Kim continues to push herself. Just a little bit each day to regain her strength. She says the chemo makes you feel like you are 80 because of how it attacks your bones and muscles.
Kim was even able to get back to her love of rollerskating recently. She couldn’t do much, but she “did roll a few laps with a lot of help.”
Her friends and family were so important. People were by her side all the time willing to care for her. Cleo interjects, “when she let them.”
This support system helped her with recovery. Kim says if you know someone with cancer, just be there. It is so appreciated.

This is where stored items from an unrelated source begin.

(* ===== verification/PaymentClaims.v ===== *)
(** * Payment worker store: claims

    Models [src/internal/payment/worker/postgres/claim.go], the claim, evidence
    and failure types of [src/internal/payment/worker/types.go], and the shard
    commands and receipts of [src/internal/payment/shard/commands.go].  A claim
    method is one transaction that recovers expired leases, leases a bounded
    batch of rows and returns what the worker needs to act on them.

    SHA-256 and the SHA-1 UUID derivation are operations of a class; the byte
    and hexadecimal encodings they are applied to are concrete.  Times are
    instants in nanoseconds and the zero time is 0. *)

From S2P Require Import Prelude PaymentDomain PaymentDb.

(** ** Encodings and derived identities *)

(** The [n] low bytes of [v], most significant first. *)
Fixpoint bytesBE (n : nat) (v : N) : string :=
  match n with
  | O => EmptyString
  | S m => String (ascii_of_N (N.modulo (N.div v (256 ^ N.of_nat m)) 256)) (bytesBE m v)
  end.
#[global] Arguments bytesBE : simpl never.
Definition hexDigit (n : nat) : ascii := ascii_of_nat (if (n <? 10)%nat then 48 + n else 87 + n).
Fixpoint hexString (s : string) : string :=
  match s with
  | EmptyString => EmptyString
  | String c s' => let n := nat_of_ascii c in String (hexDigit (n / 16)) (String (hexDigit (n mod 16)) (hexString s'))
  end.
Definition uuidString (u : uuid) : string :=
  let h := hexString (bytesBE 16 u) in
  String.substring 0 8 h +:+ "-" +:+ String.substring 8 4 h +:+ "-" +:+ String.substring 12 4 h +:+ "-" +:+ String.substring 16 4 h +:+ "-" +:+ String.substring 20 12 h.
(** binary.BigEndian.PutUint64 of a uint64 conversion. *)
Definition be64 (z : Z) : string := bytesBE 8 (Z.to_N (wrapu64 z)).
Definition digestBytes (d : digest) : string := bytesBE 32 d.

Class Hashing := {
  sha256 : string -> digest;
  (** uuid.NewSHA1(namespace, data). *)
  newSHA1 : uuid -> string -> uuid }.

Definition opName (t : OperationType) : string :=
  match t with
  | OperationCreateCheckout => "create_checkout" | OperationQueryStatus => "query_status" | OperationAuthorize => "authorize"
  | OperationCapture => "capture" | OperationVoid => "void" | OperationRefund => "refund" | OperationOther s => s
  end.
Definition statusName (s : Status) : string :=
  match s with
  | StatusCreated => "created" | StatusRequiresCustomerAction => "requires_customer_action" | StatusAuthorized => "authorized"
  | StatusCaptured => "captured" | StatusVoided => "voided" | StatusRefunded => "refunded" | StatusFailed => "failed"
  | StatusCancelled => "cancelled" | StatusUnknown => "unknown"
  end.
(* ===== verification/PaymentLogic.v ===== *)
(** * Payment transactions: invariant and proof rules

    The invariant of the payment tables and the rules with which the
    transactions are shown to keep it.

    [Evidence]: an intent or a saga is in a state that says money moved only
    when the operation that moved it has succeeded.  [Ledger]: the operations
    of an intent carry its provider, amount and currency, there is one of each
    financial type, never both a successful capture and a successful void, and
    a successful refund only with a successful capture.

    A [Fact] about the operations is stable: no statement undoes it.  A triple
    [triple P m Q] says that a transaction that commits from [P] ends in [Q];
    the rules carry the invariant and the facts collected so far through each
    statement. *)

From S2P Require Import Prelude PaymentDomain PaymentDb PaymentClaims PaymentFinalize.

(** ** Statement lemmas *)
Lemma lookup_updWhere {R} (p : uuid -> R -> bool) f t k :
  updWhere p f t !! k = (fun r => if p k r then f r else r) <$> t !! k.
Proof. unfold updWhere. rewrite map_lookup_imap. by destruct (t !! k). Qed.
(* ===== verification/PaymentWorkerSafety.v ===== *)
(** * Payment worker: backoff, categories and refinement

    The retry delay is a capped exponential with bounded jitter, failure
    categories always satisfy the tables' pattern, an uncertain operation is
    only queried, the provider is called only for a row that is in flight, and
    a whole pass of the worker is a history of the transactions of
    [PaymentHistory]. *)

From S2P Require Import Prelude PaymentDomain PaymentDb PaymentClaims PaymentFinalize PaymentControl PaymentWorker PaymentLogic PaymentSafety PaymentHistory.

(** ** Backoff *)
Lemma backoffLoop_exact n delay maximum :
  0 < delay <= maximum -> maximum <= MaxInt64 -> backoffLoop n delay maximum = Z.min maximum (delay * 2 ^ Z.of_nat n).
Proof.
  revert delay. induction n as [|n IH]; intros delay Hd Hm.
  - cbn [backoffLoop]. change (2 ^ Z.of_nat 0) with 1. lia.
  - cbn [backoffLoop]. rewrite Nat2Z.inj_succ, Z.pow_succ_r by lia.
    assert (Hp : 0 < 2 ^ Z.of_nat n) by (apply Z.pow_pos_nonneg; lia).
    assert (Hq : Z.quot maximum 2 * 2 <= maximum <= Z.quot maximum 2 * 2 + 1).
    { pose proof (Z.quot_rem' maximum 2). pose proof (Z.rem_bound_pos maximum 2). lia. }
    destruct (delay <? maximum) eqn:E1; [|nia].
    destruct (Z.quot maximum 2 <? delay) eqn:E2; [nia|].
    rewrite wrap64_id by (unfold in_int64, MinInt64; lia). rewrite IH by lia. f_equal. lia.
Qed.

(** The delay before the jitter. *)
Definition exponential (attempt base maximum : Z) : Z := Z.min maximum (base * 2 ^ (Z.max 1 attempt - 1)).

Lemma retryDelay_spec id attempt base maximum :
  0 < base <= maximum -> maximum <= MaxInt64 ->
  exponential attempt base maximum <= retryDelay id attempt base maximum <=
    Z.min maximum (exponential attempt base maximum + exponential attempt base maximum / 4).
Proof.
  intros Hb Hm. unfold retryDelay. set (a := if attempt <? 1 then 1 else attempt).
  assert (Ha : a = Z.max 1 attempt) by (unfold a; destruct (attempt <? 1) eqn:?; lia). clearbody a.
  rewrite backoffLoop_exact, Z2Nat.id by lia. unfold exponential. rewrite <- Ha. clear Ha.
  assert (Hp : 0 < 2 ^ (a - 1) \/ 2 ^ (a - 1) = 0) by (pose proof (Z.pow_nonneg 2 (a - 1)); lia).
  set (d := Z.min maximum (base * 2 ^ (a - 1))) in *. assert (Hd0 : 0 <= d <= maximum) by nia. clearbody d.
  rewrite Z.quot_div_nonneg by lia. pose proof (Z.div_pos d 4). cbv zeta.
  destruct (maximum <=? d) eqn:E1; [lia|]. destruct (d / 4 <=? 0) eqn:E2; [lia|].
  pose proof (Z.mod_pos_bound (Z.lxor (Z.of_N (N.div id (2 ^ 64))) (wrapu64 a)) (d / 4 + 1)) as Hj.
  set (j := _ mod (d / 4 + 1)) in *. clearbody j. destruct (maximum - j <? d) eqn:E3; [lia|].
  rewrite wrap64_id by (unfold in_int64, MinInt64; lia). lia.
Qed.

On top of that, Cone Health provided her with health professionals. She was connected to the Alight Program for further assistance.
Rebirth of Pink Denim
At first, she felt like she had a brain freeze. She wasn’t sure how to jump back in. She’s been focused on gathering her thoughts and trying to figure out what is going to work for her customers.
She wants to build something greater. Her dream is to take Pink Denim worldwide. She’d love to see her product in stores. She wants to give back and help give mammograms to women through her 501(c)3. A portion of her proceeds will go towards that.
Most women can’t work through chemo. Most jobs won’t give you benefits for more than 6 months if they don’t let you go altogether. When you are married, you often miss out on grants if your spouse makes over 35k.